As the Summer Solstice celebration has its origins in paganism, and with the arrival of Christianity across Europe, some Midsummer celebrations shifted to a celebration of John the Baptist. Typically celebrated shortly after the Solstice on June 24, the Feast of St. John is still celebrated with the pagan tradition of bonfires in some countries, such as Norway and Denmark.
Of course, the Celts and Europeans were far from the only cultures that were/are celebrating the Solstice. Many Native American cultures have or had Solstice celebrations, including the Chumash, Aztecs, and Maya. The day was also of significance in Ancient Egypt and China. In the present day, the Midnight Sun festival in Nome, Alaska kicks off their Solstice celebrations. Regardless of where and how the Winter Solstice has been celebrated, it is generally considered a time to gather, relax, reflect on the past year, pray for a good harvest, and honor fertility. Celebrations typically include light, fire, music, song, dancing, and feasting.

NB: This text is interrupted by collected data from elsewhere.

(* ===== verification/Attach.v ===== *)
(** * Attach: attaching to a session ([mxdx-client/attach.rs])

    How a client follows a session: over a data channel, over its direct room
    or by its thread; and how that changes when the channel comes and goes. *)
From S2P Require Import Prelude Json Effects MatrixDelivery Toys.
From stdpp Require Import options.

Record AttachTarget := mkTarget {
  at_session_uuid : string; at_room_id : string; at_thread_root : string; at_interactive : bool;
  at_worker_id : string; at_dm_room_id : option string }.

Inductive AttachMode : Type := TailThread | InteractiveDm | Interactive.
Inductive WebRtcState : Type := Disabled | Negotiating | Connected | Disconnected.
#[export] Instance attach_mode_eq_dec : EqDecision AttachMode.
Proof. solve_decision. Defined.
#[export] Instance web_rtc_state_eq_dec : EqDecision WebRtcState.
Proof. solve_decision. Defined.

Definition determine_attach_mode (interactive webrtc_available has_dm_room : bool) : AttachMode :=
  if interactive && webrtc_available then Interactive
  else if interactive && has_dm_room then InteractiveDm
  else TailThread.

Record AttachContext := mkAttach { at_target : AttachTarget; at_mode : AttachMode; at_webrtc : WebRtcState }.

Definition is_some {A} (x : option A) : bool := match x with Some _ => true | None => false end.

Definition attach_new (target : AttachTarget) (force_interactive webrtc_available : bool) : AttachContext :=
  let mode := determine_attach_mode (force_interactive && at_interactive target) webrtc_available
                (is_some (at_dm_room_id target)) in
  mkAttach target mode (match mode with Interactive => Negotiating | InteractiveDm | TailThread => Disabled end).

Definition handle_disconnect (c : AttachContext) : AttachContext :=
  mkAttach (at_target c) (if is_some (at_dm_room_id (at_target c)) then InteractiveDm else TailThread) Disconnected.
Definition handle_reconnect (c : AttachContext) : AttachContext := mkAttach (at_target c) Interactive Connected.

(** What the channel does to a context. *)
Inductive ChannelChange : Type := ChannelLost | ChannelBack.
Definition attach_change (c : AttachContext) (e : ChannelChange) : AttachContext :=
  match e with ChannelLost => handle_disconnect c | ChannelBack => handle_reconnect c end.

Section events.
Context {V : Type} `{JsonValue V}.

Definition event_content (event : V) : V := default event (get event "content").
Fixpoint find_dm_room_from_start_event (events : list V) (session_uuid : string) : option string :=
  match events with
  | [] => None
  | event :: events =>
      if decide (get_str event "type" = Some "org.mxdx.session.start") then
        if decide (get_str (event_content event) "session_uuid" = Some session_uuid)
        then get_str (event_content event) "dm_room_id"
        else find_dm_room_from_start_event events session_uuid
      else find_dm_room_from_start_event events session_uuid
  end.

(** The start of a session. *)
Definition starts (session_uuid : string) (event : V) : Prop :=
  get_str event "type" = Some "org.mxdx.session.start" ∧
  get_str (event_content event) "session_uuid" = Some session_uuid.
#[export] Instance starts_dec session_uuid event : Decision (starts session_uuid event).
Proof. unfold starts. apply _. Defined.

(** The first event that starts the session decides, whether it names a room
    or not. *)
Theorem dm_room_of_first_start events session_uuid :
  find_dm_room_from_start_event events session_uuid
  = (e ← head (filter (starts session_uuid) events); get_str (event_content e) "dm_room_id").
Proof using Type.
  induction events as [|e events IH]; [done|]. simpl find_dm_room_from_start_event. rewrite filter_cons.
  destruct (decide (starts session_uuid e)) as [[Ht Hs]|Hn].
  - by rewrite !decide_True.
  - rewrite IH. destruct (decide (get_str e "type" = _)); [|done]. rewrite decide_False; [done|]. intros ?. by apply Hn.
Qed.
End events.

(** ** The modes *)
(** A mode fits its channel and its target. *)
Definition attach_fits (c : AttachContext) : Prop :=
  match at_mode c with
  | Interactive => at_webrtc c = Negotiating ∨ at_webrtc c = Connected
  | InteractiveDm => is_Some (at_dm_room_id (at_target c)) ∧ (at_webrtc c = Disabled ∨ at_webrtc c = Disconnected)
  | TailThread => at_webrtc c = Disabled ∨ at_webrtc c = Disconnected
  end.

Lemma attach_change_fits c e : attach_fits c → attach_fits (attach_change c e).
Proof.
  intros _. destruct e; unfold attach_fits; simpl; [|by right].
  destruct (at_dm_room_id (at_target c)) eqn:E; simpl; rewrite ?E; [split; [done|]|]; by right.
Qed.

(** Whatever the channel does, a session is followed over the channel exactly
    while it is negotiated or connected, over a direct room only if the session
    has one, and after a loss over the direct room if it has one. *)
Theorem attach_follows_channel target force available changes :
  let c := foldl attach_change (attach_new target force available) changes in
  attach_fits c ∧ at_target c = target ∧
  (at_mode c = Interactive ↔ at_webrtc c = Negotiating ∨ at_webrtc c = Connected) ∧
  (at_webrtc c = Disconnected → (at_mode c = InteractiveDm ↔ is_Some (at_dm_room_id target))).
Proof.
  intros c. assert (Hc : attach_fits c ∧ at_target c = target ∧
    (at_webrtc c = Disconnected → at_mode c = if is_some (at_dm_room_id target) then InteractiveDm else TailThread)).
  { subst c. induction changes as [|e changes IH] using rev_ind.
    - unfold attach_fits, attach_new, determine_attach_mode. simpl.
      destruct force, (at_interactive target), available, (at_dm_room_id target) eqn:E; simpl; rewrite ?E; naive_solver.
    - rewrite foldl_snoc. destruct IH as (Hf & Ht & _). split; [by apply attach_change_fits|].
      destruct e; simpl; rewrite Ht; [by split|done]. }
  clearbody c. destruct Hc as (Hf & Ht & Hd). split; [done|]. split; [done|]. split.
  - unfold attach_fits in Hf. clear Hd; destruct (at_mode c), (at_webrtc c); intuition (congruence || auto).
  - intros E. rewrite (Hd E). unfold is_Some. destruct (at_dm_room_id target); simpl; split; [by eexists|done|done|by intros []].
Qed.

(** A reconnection makes a session interactive that is not. *)
Lemma reconnect_makes_interactive target force available :
  at_interactive target = false →
  at_mode (attach_new target force available) = TailThread ∧
  at_mode (handle_reconnect (attach_new target force available)) = Interactive.
Proof. intros E. unfold attach_new, determine_attach_mode. by rewrite E, andb_false_r. Qed.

Celebrating Midsummer, Swedish Style
The Summer Solstice is also called Midsummer, and while Midsummer is celebrated in many countries and certain communities all over the world, it is one of the biggest celebrations of the year in particular for Sweden. In 2019, many became aware of Midsummer celebrations due to the release of the horror film Midsommar, providing a unique twist on horror as in some parts of Sweden around Midsommar the sun does not set, meaning there is no darkness at all. Thus, a horror film in complete daylight is rather unique! Yet actual Midsummer celebrations are (almost always) not events worthy of horror films; they're joyous celebrations of the changing of seasons, and the rhythms of Earth. Traditional Midsummer activities include: picking and giving flowers; making flower crowns; dressing in regional and traditional folk clothing; lighting of bonfires; feasting; as well as decorating and dancing around a Maja, otherwise known as a Midsummer or May Pole. Traditional foods include: potatoes; fresh berries, such as strawberries, lingonberries, or cloudberries, often with cream; and herring, pickled or otherwise.
Some Solstice Celebration Suggestions
For those curious to learn more, or perhaps those wanting to make their own or reignite past Summer Solstice traditions, the books above may help and have some suggestions. The Longest Day will go more into traditions and celebrations, 10-Minute Nature Crafts can show you how to make a flower crown, and both books are appropriate for children. Teens and adults can try to whip up something delicious from the Swedish Summer Feasts or Berries: Sweet and Savory cookbooks. Learn more about how druids use flowers for magical purposes with Flower Magic of the Druids, recommended for adults, or simply plan a gathering with friends and family to sit and sing around a campfire. Speaking of singing, Make Music Day also falls on the Summer Solstice, and the musical events happening across the city are the perfect place to meet up and celebrate with music and dance, including many events at San José libraries.
If you decide to celebrate the Solstice this year, or are continuing to celebrate it's arrival with established traditions, know you won't be celebrating alone. This celebration is shared by many cultures, countries, even continents; the sun shines on all of us here on Earth, and I think that's something worth celebrating.